GIVEN RECORDS -
(* ===== verification/Prelude.v ===== *)
(** * HookRelay: a verification library for the webhook delivery platform

    HookRelay accepts events from tenants and delivers them as signed HTTP requests
    to the tenants' endpoints.  This library models the backend under
    [src/backend/src], the reference receiver [src/demo-receiver/server.js] and the
    console [src/frontend], and proves what makes them correct, up to the guarantees
    of the whole system with any number of processes running at once, and from a click
    in the console to the row in the database.  The load scripts of [src/bench/k6] are
    modelled too, as clients whose measurements are to mean something.

    ** The program

    Three kinds of processes share a PostgreSQL database, Redis and a BullMQ queue.
    The API stores an event, its deliveries and an outbox row in one transaction
    ([events/]), manages endpoints, tenants and keys ([endpoints/], [tenants/],
    [api-keys/], [auth/]) and shows and re-arms deliveries ([deliveries/]).  The
    relay ([relay/]) polls the outbox and enqueues a job per delivery.  The worker
    ([worker/]) takes a slot of the tenant, claims an attempt by inserting its row,
    sends the request and records the verdict; a failure raises a signal that makes
    the queue run the job again later.  A receiver checks signature and age and
    drops repetitions.  The console is a single-page client of the API: it keeps the
    keys in a session, registers endpoints, tells the demo receiver their secrets, and
    shows deliveries and attempts.

    ** The model

    An [async] function is a tree of atomic actions on a shared [World]
    ([Effects.v]): one action per statement or transaction, Redis command or script,
    queue call, HTTP exchange or local step.  [exec] runs a program alone, [run]
    with failures of services before or after the effect, and [Concurrency.v] runs a
    pool of programs interleaved at every action, with failures, crashes and steps
    of the environment, and gives a rely-guarantee logic for it.  Exceptions are
    values.  Code outside the repository is a parameter ([Platform.v]); every theorem
    holds for an arbitrary platform, and [TestPlatform.v] has a concrete one on which
    the examples run.

    The files, in order, with what they model:

    - [Prelude.v], [JsNumber.v], [Effects.v], [Concurrency.v], [Platform.v],
      [TestPlatform.v], [Json.v], [Base64.v], [DateTime.v], [ToNumber.v]: the shared
      base, the language's numbers, JSON text, base64, dates and [Number(s)].
    - [Errors.v]: [common/errors/].  [Config.v]: [common/config/env.validation.ts].
      [Schema.v]: [prisma/schema.prisma].  [World.v]: the shared state and the
      statements with the constraints they check.  [Registry.v]:
      [metrics/registry.ts], every metric with its labels; a call on one is an event
      of the trace in [World.v], made where the code makes it.
    - [Backoff.v], [Circuit.v], [CircuitStore.v], [Signature.v], [TenantLimiter.v],
      [EndpointCache.v], [HttpClient.v], [Processor.v], [Worker.v], [Retries.v],
      [WorkerLoop.v]: the files of [worker/].  Of [worker.service.ts], [Worker.v] holds
      the job handler and the queue gauge, [Retries.v] the retries of one job, and
      [WorkerLoop.v] the service: start, the jobs in flight, shutdown.
      [SecretCipher.v]: [common/crypto/secret-cipher.ts].
    - [Queue.v], [RedisConnection.v]: [queue/].  [Relay.v], [RelayLoop.v]:
      [relay/relay.service.ts], one pass and the polling loop.  [Purge.v]: [jobs/].
    - [RateLimit.v], [Events.v]: [events/].  [Deliveries.v]: [deliveries/].
      [IpAddress.v], [Ssrf.v]: [security/ssrf.service.ts].  [Endpoints.v]:
      [endpoints/].  [Tenancy.v]: [auth/], [api-keys/], [tenants/].  [Dtos.v]: the
      DTO classes and the validation pipe of [app.setup.ts].  [Api.v]: the
      controllers under guard, interceptor ([metrics/http.interceptor.ts]), pipes and
      exception filter.  [Wire.v]: the same on the wire, from method, URL, headers and
      body text over the route table to the response text.  [Answers.v]: what the API
      can answer, route by route, whatever its services do.  [Metrics.v]:
      [metrics/metrics.server.ts], and the time series of the deployed system.
    - [Receiver.v]: [demo-receiver/server.js].  [Console.v]: [api.ts], [auth.tsx]
      and the status colours of [src/frontend].  [Pages.v]: [App.tsx] and [pages/], the
      state of every page and every handler as a program of a browser tab.
      [Onboarding.v]: the console in front of [Wire.v] and [Receiver.v], as the proxy of
      [vite.config.ts] connects them.  [Views.v]: [ui.tsx] and the markup of [pages/] and
      [App.tsx], as partial functions from the state of a tab to a tree of elements with
      their handlers.
    - [Footprint.v]: the interface between invariants and programs.  [Ledger.v],
      [Sends.v], [DeliveryPool.v], [OutboxPool.v], [Integrity.v], [Authentic.v],
      [EndToEnd.v], [Completion.v]: the whole system.
    - [Boot.v]: [main.ts], [relay/main.ts], [worker/main.ts] and what their modules
      provide, from the environment to the process that runs.  [Bench.v]: [bench/k6].

    Definitions keep the source's names.  A record of the source is a record here,
    an enum an inductive type; a table is a finite map from the primary key.  A
    service's method [m] is a program [m]; the body of a [$transaction] and each
    query of interest have definitions of their own.

    ** What is proved

    - One run of [process]: the state machine of a delivery, what each skip means,
      what is sent under any faults, that success needs a 2xx to that very request,
      and what an exception after the claim leaves behind ([Processor.v], [Sends.v]).
    - The whole system: attempts are numbered without gaps or repetitions and bound
      the requests ([DeliveryPool.v]); no delivery is lost between the outbox and the
      queue, and undisturbed polling enqueues all of them ([OutboxPool.v]); the
      database keeps the constraints of its schema, which the theorems about single
      operations assume ([Integrity.v]); tenants are isolated and every request to a
      receiver is authentic ([Authentic.v]); with the receiver, a delivery that
      arrives in time is processed once ([EndToEnd.v]); a delivery that nothing stands
      in the way of completes ([Completion.v]); retries end ([Retries.v]);
      the relay's polling loop and the worker service are processes of this system
      ([RelayLoop.v], [WorkerLoop.v]), and the worker's shutdown ends.  Whatever tenants
      there are, the metrics have at most 202 time series ([Metrics.v]).
    - One API request under any faults: it is answered, and it writes only what
      belongs to the tenant of its key ([Api.v]); every route can be reached, with the
      arguments its client meant ([Wire.v]); the answer is of the kind and status of its
      route, or an error with a code and a message ([Answers.v]).
    - The console: whatever its handlers, the answers and the user do at once, a page
      shows what its own requests were answered ([Pages.v]); an operator who creates a
      tenant and registers an endpoint has a key that the guard accepts, and a receiver
      that accepts the deliveries of this endpoint ([Onboarding.v]).  In front of the API
      every answer has the interface the page casts it to, so no reachable page throws
      while it is rendered, and what it offers are exactly the handlers above ([Views.v]).
    - The deployment: three processes that are given the same Redis and the same master
      key work together, and start as the processes of the theorems above ([Boot.v]).  A
      sample of the isolation benchmark stands for a delivery that has succeeded, and
      says less than its comment claims ([Bench.v]).
    - The parts: the breaker on Redis refines its state machine, which refines the
      count of consecutive failures; one probe at a time; slots are bounded and given
      back; delays lie under their ceiling; cached settings are at most 30 s old;
      [send] always classifies and connects only to admitted addresses; the address
      rules denote exactly the listed ranges; a registration, update, subscription,
      ping, publication, rotation, redelivery on each of its branches; publishing is
      atomic and its retry is absorbed; pages list everything once; a window admits
      its cap; secrets and JSON round-trip; an accepted configuration is sane.
    - Several lemmas prove that the code does not do what it means to (a stranded
      claim, a forgotten slot, a bypass of the address check, unvalidated input that
      ends in a 500, errors counted as successes, a blank retention that deletes the
      whole history, a form that leaves an endpoint without subscriptions, a failed
      click that shows nothing, a benchmark that hides the delay it is to measure); their
      comments say so.

    ** Bounds and fuel

    [parse] of JSON takes the length of the text as fuel and
    [parse_stringify] shows that it is enough for every printed value; [retry_loop]
    takes the number of attempts left, and [retries_end] shows it suffices;
    [polling] in [Bench.v] takes the rounds left of the 40 of its loop;
    [polls] in [Relay.v] takes the number of passes, and the theorems say how many
    drain a backlog.  Everything else is structural.  Times are integers of
    milliseconds; [JsNumber.v] treats the overflow and rounding of the back-off's
    doubles, and 32-bit operations on addresses are written out.

    ** Approximations

    - Strings are sequences of 8-bit characters, so lengths that JavaScript counts in
      UTF-16 units are counted in bytes; JSON numbers that are not integers are kept
      as text; the parser knows no escape above [\u007f].
    - A transaction is one atomic action: interleavings inside a READ COMMITTED
      transaction, and lock waits, are not modelled.  A statement checks the unique
      and foreign keys and the column limits that can fail for its callers.
    - The rate limiter's lazy connection is part of its script call; a Redis script is
      atomic.  [Number(s)] of the receiver is exact, without the rounding to double.
    - UUIDs, random bytes, hashes, AES-GCM, the URL parser, [IsUrl], the resolver, the
      network and [jsonb] are functions of the platform or arguments; laws of theirs
      appear as hypotheses where a theorem needs them.
    - An object parsed from JSON keeps the order and the repetitions of its members.
      What a handler of the console closes over is its argument; two effects of one
      render, and the double effects of StrictMode, are separate runs of the handler.
    - The queue may run any job any number of times at any moment, which covers its
      delays, stalls and repetitions; only [Retries.v] follows one job alone.

    - Rendering is a function of the tab's state; effects, refs and keys of React are left
      out of it.  Of a list that the redelivery script gets, only an array is followed.

    ** Not modelled

    How NestJS builds the providers of a module, the closing of the relay's and the API's
    servers and connections, prom-client's text format, the [/received] listing of the
    receiver, the scheduling and statistics of k6, the shell scripts, and the
    configuration of linters and build tools.  The purge job ([Purge.v]) is a process of
    the system of [Integrity.v] only: [DeliveryPool.v] speaks of databases it has not
    purged. *)

From Stdlib Require Export ZArith Lia String Ascii Bool.
From Stdlib Require Import DecimalString DecimalN DecimalFacts.
From stdpp Require Export base tactics option list gmap strings fin_maps sorting.


Declare Scope hook_scope.
Delimit Scope hook_scope with hook.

WORK INSTRUCTIONS -
In the listing above, find each line with the word "most" and copy it.

RESULT -
      there are, the metrics have at most 202 time series ([Metrics.v]).
      back; delays lie under their ceiling; cached settings are at most 30 s old;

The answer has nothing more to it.